> _EXERCISE_
Give back exactly the lines from the one that includes "(** The words" to the last line below, both included, and no further lines.

*** Opening of PROVIDED RECORDS ***

Lemma reads_type_set : reads type_set_read 0 type_set_ok.
Proof.
  piece reads_bitmap. intros t Ht. piece reads_bitmap. intros n Hn.
  eapply reads_weaken; [words_piece; apply reads_ret|lia|intros a Ha; exact Ha].
  split; [done|]. split; [done|]. by apply buf_u32.
Qed.

Lemma reads_role_set : reads role_set_read 0 role_set_ok.
Proof.
  piece reads_bitmap. intros t Ht. eapply reads_weaken; [words_piece; apply reads_ret|lia|intros a Ha; exact Ha].
  split; [done|]. by apply buf_u32.
Qed.

Lemma reads_level : reads mls_read_level 0 level_ok.
Proof.
  eapply reads_weaken; [words_piece|lia|intros a Ha; exact Ha]. piece reads_bitmap. intros c Hc. apply reads_ret.
  split; [by apply buf_u32|done].
Qed.

Lemma reads_range : reads mls_read_range_helper 0 range_ok.
Proof.
  eapply reads_weaken; [words_piece|lia|intros a Ha; exact Ha]. apply reads_ensure. intros _.
  pose proof (buf_u32 ws 0 Hws) as Hi. eapply reads_bind with (k := 0).
  { eapply reads_weaken; [apply reads_words; unfold is_u32 in Hi; lia|unfold is_u32 in Hi; lia|intros a Ha; exact Ha]. }
  { lia. }
  intros b Hb. cbn beta. piece reads_bitmap. intros c0 H0.
  eapply reads_bind with (P := Ebitmap.wf); [destruct (1 <? buf ws 0); [apply reads_bitmap|by apply reads_ret]|lia|].
  intros c1 H1. apply reads_ret. pose proof (buf_u32 b 0 Hb). pose proof (buf_u32 b 1 Hb).
  split; (split; [|done]); cbn [r_low r_high l_sens]; repeat case_match; done.
Qed.

Lemma reads_semantic : reads mls_read_semantic_level_helper 0 semantic_ok.
Proof.
  eapply reads_weaken; [words_piece|lia|intros a Ha; exact Ha]. pose proof (buf_u32 ws 1 Hws) as Hn.
  eapply reads_bind.
  { apply (reads_times _ (fun i cats => length cats = i /\ Forall (fun c : Z * Z => is_u32 c.1 /\ is_u32 c.2) cats) 8); [lia|..|done].
    intros i cats _ _ [Hi Hc]. apply (reads_bind _ _ 8 (fun ws => Forall is_u32 ws)); [by apply reads_words|lia|]. intros ws1 Hw1.
    apply reads_ret. split; [cbn; lia|]. apply Forall_cons_2; [|done]. split; by apply buf_u32. }
  { lia. }
  cbn beta. intros cats [[Hl Hc] _]. apply reads_ret. split; [by apply buf_u32|]. split; [|done].
  cbn [s_cat]. unfold blen. rewrite Hl. unfold is_u32 in Hn. lia.
Qed.

(** ** Tables *)

Section Tables.
Context `{CharSign}.
Abbreviation tab D := (option (hashtab bytes D)).

Lemma reads_insert {D} (h : tab D) sz m k d : counted h sz m -> Z.of_nat (base.size m) + 1 < 2 ^ 32 ->
  reads (insert_entry h k d) 0 (fun h' => m !! k = None /\ counted h' sz (<[k := d]> m)).
Proof.
  intros Hc Hs fp h' rest Hb Hl E. destruct (m !! k) as [d'|] eqn:Ek.
  - exfalso. destruct Hc as (t & -> & Hw & <- & _). unfold insert_entry in E.
    destruct (table_call_ok t (Insert k d) Hw) as (t' & Et & _). cbn [table_call spec_call fst] in Et. rewrite Ek in Et.
    destruct (hashtab_insert (Some t) k d) as [rc h1]. cbn [fst] in Et. injection Et as -> _. done.
  - destruct (counted_insert h sz m k d Hc Ek Hs) as [Hr Hc']. unfold insert_entry in E.
    destruct (hashtab_insert h k d) as [rc h1]. cbn [fst snd] in *. subst rc. cbn in E.
    injection E as <- <-. split; [done|]. split; [done|lia].
Qed.

(** A reader of symbols adds an entry that is [ok], or none. *)
Definition symbol_reads {D} (ok : bytes -> D -> Prop) (r : tab D -> reader (tab D)) : Prop :=
  forall h sz m, counted h sz m -> Z.of_nat (base.size m) + 1 < 2 ^ 32 ->
    reads (r h) 8 (fun h' => exists m', counted h' sz m' /\ (base.size m' <= base.size m + 1)%nat /\
      forall k d, m' !! k = Some d -> m !! k = Some d \/ ok k d).

Lemma reads_added {D} (ok : bytes -> D -> Prop) (h : tab D) sz m k d :
  counted h sz m -> Z.of_nat (base.size m) + 1 < 2 ^ 32 -> ok k d ->
  reads (insert_entry h k d) 0 (fun h' => exists m', counted h' sz m' /\ (base.size m' <= base.size m + 1)%nat /\
    forall k d, m' !! k = Some d -> m !! k = Some d \/ ok k d).
Proof.
  intros Hc Hs Hok. eapply reads_weaken; [by eapply reads_insert|done|]. intros h' [Hk Hc']. cbn beta.
  exists (<[k := d]> m). split; [done|]. split; [rewrite map_size_insert_None by done; lia|].
  intros k' d' [[<- <-]|[_ ?]]%lookup_insert_Some; [by right|by left].
Qed.

(** Entries read one after the other. *)
Lemma reads_entries {D} (ok : bytes -> D -> Prop) r n (h : tab D) sz m : symbol_reads ok r -> counted h sz m ->
  (base.size m <= 1)%nat ->
  reads (times n r h) 0 (fun h' => exists m', counted h' sz m' /\ Z.of_nat (base.size m') < 2 ^ 32 - 1 /\
    forall k d, m' !! k = Some d -> m !! k = Some d \/ ok k d /\ (0 < n)%nat).
Proof.
  intros Hr Hc Hm. eapply reads_weaken.
  - apply (reads_times r (fun i h' => exists m', counted h' sz m' /\ (base.size m' <= base.size m + i)%nat /\
      forall k d, m' !! k = Some d -> m !! k = Some d \/ ok k d /\ (0 < i)%nat) 8); [lia|..].
    + intros i h1 Hi Hi8 (m1 & Hc1 & Hs1 & Hk1). eapply reads_weaken; [apply (Hr h1 sz m1 Hc1); lia|lia|].
      intros h2 (m2 & Hc2 & Hs2 & Hk2). cbn beta. exists m2. split; [done|]. split; [lia|].
      intros k d [?|?]%Hk2; [|right; split; [done|lia]]. destruct (Hk1 k d) as [?|[? _]]; [done|by left|right; split; [done|lia]].
    + exists m. split; [done|]. split; [lia|by left].
  - done.
  - intros h' [(m' & Hc' & Hs' & Hk') Hn]. cbn beta. exists m'. split; [done|]. split; [lia|done].
Qed.

Lemma reads_table {D} (ok : bytes -> D -> Prop) r n sz : symbol_reads ok r -> 0 < sz < 2 ^ 31 ->
  reads (times n r (hashtab_create sz)) 0 (fun h => table_ok ok h sz).
Proof.
  intros Hr Hsz. eapply reads_weaken; [apply (reads_entries ok r n _ sz ∅ Hr)|done|].
  - by apply counted_create.
  - rewrite map_size_empty. lia.
  - intros h (m & Hc & Hs & Hk). exists m. split; [done|]. split; [done|].
    intros k d [E|[? _]]%Hk; [by rewrite lookup_empty in E|done].
Qed.

(** ** Symbols *)

Lemma perm_reads : symbol_reads (perm_ok readable_name) perm_read.
Proof.
  intros h sz m Hc Hs. apply (reads_bind _ _ 8 (fun ws => Forall is_u32 ws)); [by apply reads_words|lia|]. intros ws Hws.
  piece reads_key; [by apply buf_u32|]. intros key Hk. apply reads_added; [done..|]. split; [done|by apply buf_u32].
Qed.

Lemma reads_perms n : is_u32 n -> forall v, is_u32 v ->
  reads (times (Z.to_nat n) perm_read (hashtab_create PERM_SYMTAB_SIZE)) 0
    (fun t => perms_ok readable_name (Symtab t v)).
Proof.
  intros Hn v Hv. eapply reads_weaken; [by apply (reads_table _ _ _ _ perm_reads)|done|]. intros t Ht. by split.
Qed.

(** The words before a symbol, [k] bytes of them and more. *)
Lemma reads_start {B} n (f : list Z -> reader B) (Q : B -> Prop) : 2 <= n ->
  (forall ws, Forall is_u32 ws -> reads (f ws) 0 Q) -> reads (words n ≫= f) 8 Q.
Proof.
  intros Hn Hf. eapply reads_weaken; [eapply reads_bind; [apply reads_words; lia|lia|exact Hf]|lia|done].
Qed.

*** Close of PROVIDED RECORDS ***

> _WRITTEN RESPONSE_
(** The words before a symbol, [k] bytes of them and more. *)
Lemma reads_start {B} n (f : list Z -> reader B) (Q : B -> Prop) : 2 <= n ->
  (forall ws, Forall is_u32 ws -> reads (f ws) 0 Q) -> reads (words n ≫= f) 8 Q.
Proof.
  intros Hn Hf. eapply reads_weaken; [eapply reads_bind; [apply reads_words; lia|lia|exact Hf]|lia|done].
Qed.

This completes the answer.